Working Mechanism of Negative Stiffness Isolators
Mechanism of Horizontal-Motion Isolation

Working Mechanism of Negative Stiffness Isolators

Figure 1

Figure 1 is an illustration of a vertical-motion isolator. The spring is joined to an NSM in a standard way. The NSM is made up of two flexures propped up at the outside facing ends and linked to the spring at the inward facing ends, and inserted in compression by forces P. The weight, represented by the letter W in Figure 1, keeps the spring packed down to the functioning point of the isolator. The rigidness of the spring is equal to KS and the degree to which the rigidness if minus is represented as KN. The scale of negative rigidness is a function of the construct of the flexures and load P. The rigidness of the isolator (K) can be worked out from the equation K= KS-K N., the isolator rigidness can be forced to advance zero as the spring supports the weight W.

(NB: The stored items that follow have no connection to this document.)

(* ===== verification/Main.v ===== *)
(** * Starting the extension ([typescript/src/main.ts], [typescript/scripts/serve-extension.ts])

    The two programs that run the server of Server.v: the ports they take from the
    environment, the check of the keys, the socket they listen on, and the shutdown
    on a signal.  Whether listening succeeds, and whether connections are open when a
    signal arrives, are parameters.

    Theorems: both programs run the same server; they differ in the default ports
    and in what they do when a key is missing; and a second signal, while the first
    waits for connections, ends the process with code 1. *)

From S2P Require Import Prelude JsString JsNumber Utf8 Json JsMath JsonFacts Encoding Wire Framework Abi Instances Protocol StreamHandlers StreamProps Handlers Server EnclaveClient.

(** ** The programs *)

(** [process.env]. *)
Abbreviation Environment := (jsstr → option jsstr).

(** The [http.Server] that the field [server] holds. *)
Inductive Socket : Type := Listening | Stopped.

(** How the promise of [close] settles: at once, when the last connection has ended,
    or never well ([ERR_SERVER_NOT_RUNNING]). *)
Inductive Closing : Type := Resolved | OnceIdle | Rejected_.

Record Process `{JsEngine, Viem, Ecies} := {
  extPort : option jsnum;
  signPort : option jsnum;
  program : Server;
  socket : option Socket;
}.

Inductive Status `{JsEngine, Viem, Ecies} : Type :=
| Running (p : Process)
| Exited (code : Z) (said : option jsstr).

Section programs.
Context `{JsEngine, Viem, Ecies} (env : Environment).
(** Listening on a port. *)
Context (listen : option jsnum → outcome unit).

Definition listenAndServe (port : option jsnum) : outcome (option Socket) :=
  _ ← listen port; Ret (Some Listening).

(** [close], on the field [server]. *)
Definition close (server : option Socket) : option Socket * Closing :=
  match server with
  | None => (None, Resolved)
  | Some Listening => (Some Stopped, OnceIdle)
  | Some Stopped => (Some Stopped, Rejected_)
  end.

(** [new Server(extPort, signPort, VERSION, register, reportState)] and
    [listenAndServe]; an exception ends the program. *)
Definition start (ext sign : jsstr) : Status :=
  match (srv ← main_server; s ← listenAndServe (Number ext); Ret (srv, s)) with
  | Ret (srv, s) => Running {| extPort := Number ext; signPort := Number sign; program := srv; socket := s |}
  | Throw e => Exited 1 (Some (err_message e))
  end.

(** [main.ts]. *)
Definition main : Status :=
  start (default (js "8080") (env (js "EXTENSION_PORT"))) (default (js "9090") (env (js "SIGN_PORT"))).

(** [serve-extension.ts]. *)
Definition serve_ports : jsstr * jsstr :=
  let ext := default (js "18080") (env (js "EXTENSION_PORT")) in
  (ext, default (number_text (num_plus_one <$> Number ext)) (env (js "SIGN_PORT"))).

Definition serve_extension : Status :=
  match env_truthy (env (js "TEE_ECIES_PRIVKEY")), env_truthy (env (js "TEE_SIGNER_PRIVKEY")) with
  | Some _, Some _ => start serve_ports.1 serve_ports.2
  | _, _ => Exited 1 (Some (js "TEE keys missing. Run:  set -a; . ./.env; set +a   (or npm run tee-keys)"))
  end.

(** SIGTERM and SIGINT, [idle] when no connection is open. *)
Definition shutdown (idle : bool) (p : Process) : Status :=
  match close (socket p) with
  | (_, Resolved) => Exited 0 None
  | (s, OnceIdle) =>
      if idle then Exited 0 None
      else Running {| extPort := extPort p; signPort := signPort p; program := program p; socket := s |}
  | (_, Rejected_) => Exited 1 None
  end.

(** What the handlers of the process read, at the time [ms]. *)
Definition env_at (ms : Z) : Env := {|
  TEE_ECIES_PRIVKEY := env (js "TEE_ECIES_PRIVKEY");
  TEE_SIGNER_PRIVKEY := env (js "TEE_SIGNER_PRIVKEY");
  now_ms := ms |}.
End programs.

(** ** Lemmas *)

Lemma main_server_starts `{JsEngine, Viem, Ecies} : returns main_server.
Proof. eexists. reflexivity. Qed.

Lemma Number_to_string n : 0 ≤ n ≤ 2 ^ 53 → Number (bigint_to_string n) = Some (num_of_Z n).
Proof.
  intros Hn. assert (bigint_to_string n = to_radix 10 n) as E.
  { unfold bigint_to_string. by rewrite (proj2 (Z.ltb_ge _ _)) by lia. }
  rewrite E. pose proof (decimal_digits n ltac:(lia)) as Hd. set (s := to_radix 10 n) in *.
  assert (s ≠ []) as Hne by (by apply to_radix_nonempty).
  assert (forallb is_digit s = true) as Hb by by apply forallb_Forall.
  destruct (take_while_app is_digit s [] Hd I) as [E1 E2]. rewrite app_nil_r in E1, E2.
  unfold Number. rewrite trim_digits by (eapply Forall_impl; [exact Hd|apply digit_not_space]). destruct s as [|c s'] eqn:Es; [done|].
  rewrite radix_prefix_digits by done. rewrite <- Es in *.
  assert (is_digit c = true) as Hc by (rewrite Es in Hd; by apply Forall_cons in Hd as [? _]).
  unfold is_digit in Hc. reflect_Z. rewrite !(proj2 (Z.eqb_neq c _)) by lia.
  unfold decimal_literal. destruct (str_eqb s (js "Infinity")) eqn:Ei.
  { apply str_eqb_true in Ei. rewrite Es in Ei. injection Ei as Ec _. lia. }
  rewrite E1, E2. cbn [expect]. rewrite app_nil_r, bool_decide_eq_false_2 by done.
  cbn [parse_exp]. f_equal. unfold s. rewrite to_radix_value by lia.
  pose proof (num_of_decimal_Z n ltac:(lia)) as Ez.
  by rewrite (proj2 (Z.ltb_ge _ _)), Z.abs_eq in Ez by lia.
Qed.

Lemma num_plus_one_Z n : 0 ≤ n < 2 ^ 53 → num_plus_one (num_of_Z n) = num_of_Z (n + 1).
Proof.
  intros Hn. destruct (Z.eq_dec n 0) as [->|Hne]; [reflexivity|].
  unfold num_of_Z at 1. rewrite Z.abs_eq, (proj2 (Z.leb_le _ _)), (proj2 (Z.ltb_ge _ _)) by lia.
  destruct n as [|p|p]; [lia| |lia]. cbn [num_exact].
  pose proof (strip_pos_value p 0 ltac:(lia)) as Hs. destruct (strip_pos p 0) as [p' e'].
  destruct Hs as [He Hv]. rewrite Z.pow_0_r, Z.mul_1_r in Hv. cbn [signed num_plus_one].
  by rewrite (proj2 (Z.leb_le _ _) He), Hv.
Qed.

Lemma missing_keys_refused `{JsEngine, Viem, Ecies} env tag msg n req :
  decode_request msg = Ret (inr req) →
  env_truthy (TEE_ECIES_PRIVKEY env) = None ∨ env_truthy (TEE_SIGNER_PRIVKEY env) = None →
  authorize env tag msg n = (Ret keys_missing, n).
Proof.
  intros Hreq Hk. unfold authorize, authorize_steps. rewrite Hreq. cbn [step_bind].
  destruct Hk as [->| ->]; [done|]. by destruct (env_truthy _).
Qed.

(** A signal ends a server without connections well; with connections it waits, and
    the next signal ends it with code 1. *)
Lemma shutdown_ends `{JsEngine, Viem, Ecies} p : socket p = Some Listening →
  shutdown true p = Exited 0 None ∧
  ∃ p', shutdown false p = Running p' ∧ program p' = program p ∧ ∀ idle, shutdown idle p' = Exited 1 None.
Proof.
  intros Hs. unfold shutdown. rewrite Hs. cbn [close]. split; [done|]. eexists. split; [reflexivity|]. by split.
Qed.

(** ** Properties *)

(** both programs run the server with the application's handlers.  [main.ts]
    listens on 8080 and [serve-extension.ts] on 18080 unless EXTENSION_PORT says
    otherwise, and the second derives the signing port as the next one: for a port
    written in decimal, exactly its successor.  When one of the enclave's keys is
    missing or empty, [serve-extension.ts] exits with code 1 and never listens;
    [main.ts] starts, and every well-formed authorization request it serves is
    refused, leaving the counter unchanged.  A failure to listen ends both with
    code 1. *)
Theorem startup_correct `{JsEngine, Viem, Ecies} env listen
    (Hlisten : ∀ p, listen p = Ret tt) :
  ∃ srv, main_server = Ret srv ∧
  (env (js "EXTENSION_PORT") = None → env (js "SIGN_PORT") = None →
     main env listen = Running {| extPort := Some (num_of_Z 8080); signPort := Some (num_of_Z 9090); program := srv; socket := Some Listening |}) ∧
  (is_Some (env_truthy (env (js "TEE_ECIES_PRIVKEY"))) → is_Some (env_truthy (env (js "TEE_SIGNER_PRIVKEY"))) →
     env (js "SIGN_PORT") = None →
     (env (js "EXTENSION_PORT") = None →
        serve_extension env listen =
          Running {| extPort := Some (num_of_Z 18080); signPort := Some (num_of_Z 18081); program := srv; socket := Some Listening |}) ∧
     ∀ p, 0 ≤ p < 2 ^ 53 → env (js "EXTENSION_PORT") = Some (bigint_to_string p) →
       serve_extension env listen =
         Running {| extPort := Some (num_of_Z p); signPort := Some (num_of_Z (p + 1)); program := srv; socket := Some Listening |} ∧
       ∃ sign, main env listen = Running {| extPort := Some (num_of_Z p); signPort := sign; program := srv; socket := Some Listening |}) ∧
  (env_truthy (env (js "TEE_ECIES_PRIVKEY")) = None ∨ env_truthy (env (js "TEE_SIGNER_PRIVKEY")) = None →
     (∀ listen', ∃ said, serve_extension env listen' = Exited 1 said) ∧
     (∃ p, main env listen = Running p ∧ program p = srv) ∧
     ∀ ms tag msg n req, decode_request msg = Ret (inr req) →
       authorize (env_at env ms) tag msg n = (Ret keys_missing, n)).
Proof.
  destruct main_server_starts as [srv Hm]. exists srv. split; [done|].
  assert (∀ ext sign, start listen ext sign =
    Running {| extPort := Number ext; signPort := Number sign; program := srv; socket := Some Listening |}) as Hstart.
  { intros ext sign. unfold start, listenAndServe. rewrite Hm. cbn [mbind outcome_bind]. by rewrite Hlisten. }
  assert (∀ p, 0 ≤ p < 2 ^ 53 →
    number_text (num_plus_one <$> Number (bigint_to_string p)) = bigint_to_string (p + 1)) as Hnext.
  { intros p Hp. rewrite Number_to_string by lia. cbn [fmap option_fmap option_map number_text].
    rewrite num_plus_one_Z by done. apply num_to_string_of_Z. lia. }
  split_and!.
  - intros He Hs. unfold main. rewrite He, Hs, Hstart. reflexivity.
  - intros [ke Hke] [ks Hks] Hs. unfold serve_extension, serve_ports. rewrite Hke, Hks, Hs. split.
    + intros ->. rewrite Hstart. reflexivity.
    + intros p Hp He. rewrite He. cbn [fst snd].
      change (default (js "18080") (Some (bigint_to_string p))) with (bigint_to_string p).
      change (default ?d None) with d. rewrite Hstart, Hnext by done.
      rewrite !Number_to_string by lia. split; [done|]. unfold main. rewrite He, Hstart.
      change (default (js "8080") (Some (bigint_to_string p))) with (bigint_to_string p).
      rewrite Number_to_string by lia. by eexists.
  - intros Hk. split; [|split].
    + intros listen'. unfold serve_extension.
      destruct Hk as [->| ->]; [|destruct (env_truthy _)]; by eexists.
    + unfold main. rewrite Hstart. by eexists.
    + intros ms tag msg n req Hreq. by apply (missing_keys_refused _ _ _ _ req).
Qed.

Definition demo_environment : Environment := λ k,
  if str_eqb k (js "EXTENSION_PORT") then Some (js "8081")
  else if str_eqb k (js "SIGN_PORT") then None else Some (js "k").

Lemma startup_correct_witness :
  ∃ srv, demo_server = Ret srv ∧
    @serve_extension plain_engine _ _ demo_environment (λ _, Ret tt) =
      Running {| extPort := Some (num_of_Z 8081); signPort := Some (num_of_Z 8082); program := srv; socket := Some Listening |}.
Proof.
  destruct (startup_correct (H:=plain_engine) demo_environment (λ _, Ret tt) (λ _, eq_refl))
    as (srv & Hm & _ & Hs & _). exists srv. split; [exact Hm|].
  destruct (Hs (ex_intro _ _ eq_refl) (ex_intro _ _ eq_refl) eq_refl) as [_ Hp].
  assert (0 ≤ 8081 < 2 ^ 53) as Hr by lia. exact (proj1 (Hp 8081 Hr eq_refl)).
Defined.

Mechanism of Horizontal-Motion Isolation

Figure 2 is an illustration of a horizontal-motion isolation mechanism that involves two beam-column isolators. The two isolators act separately similar to two secure-uninhibited beam columns inserted axially by a weight load (W). If W was not present, there would be horizontal stiffness (KS) in the beam-columns. However, in the presence of the weight load, the “beam-column” effect decreases the lateral rigidness caused by bending.

This phenomenon is equal to a NSM mixed with a horizontal spring, where K=KS-KN is the horizontal rigidness, and KN represents the degree to which the beam-column effect. Horizontal rigidness can be forced to advance zero by loading the beam-columns up to the point of their critical collapsing point.

This information has been sourced, reviewed and adapted from materials provided by Minus K Technology.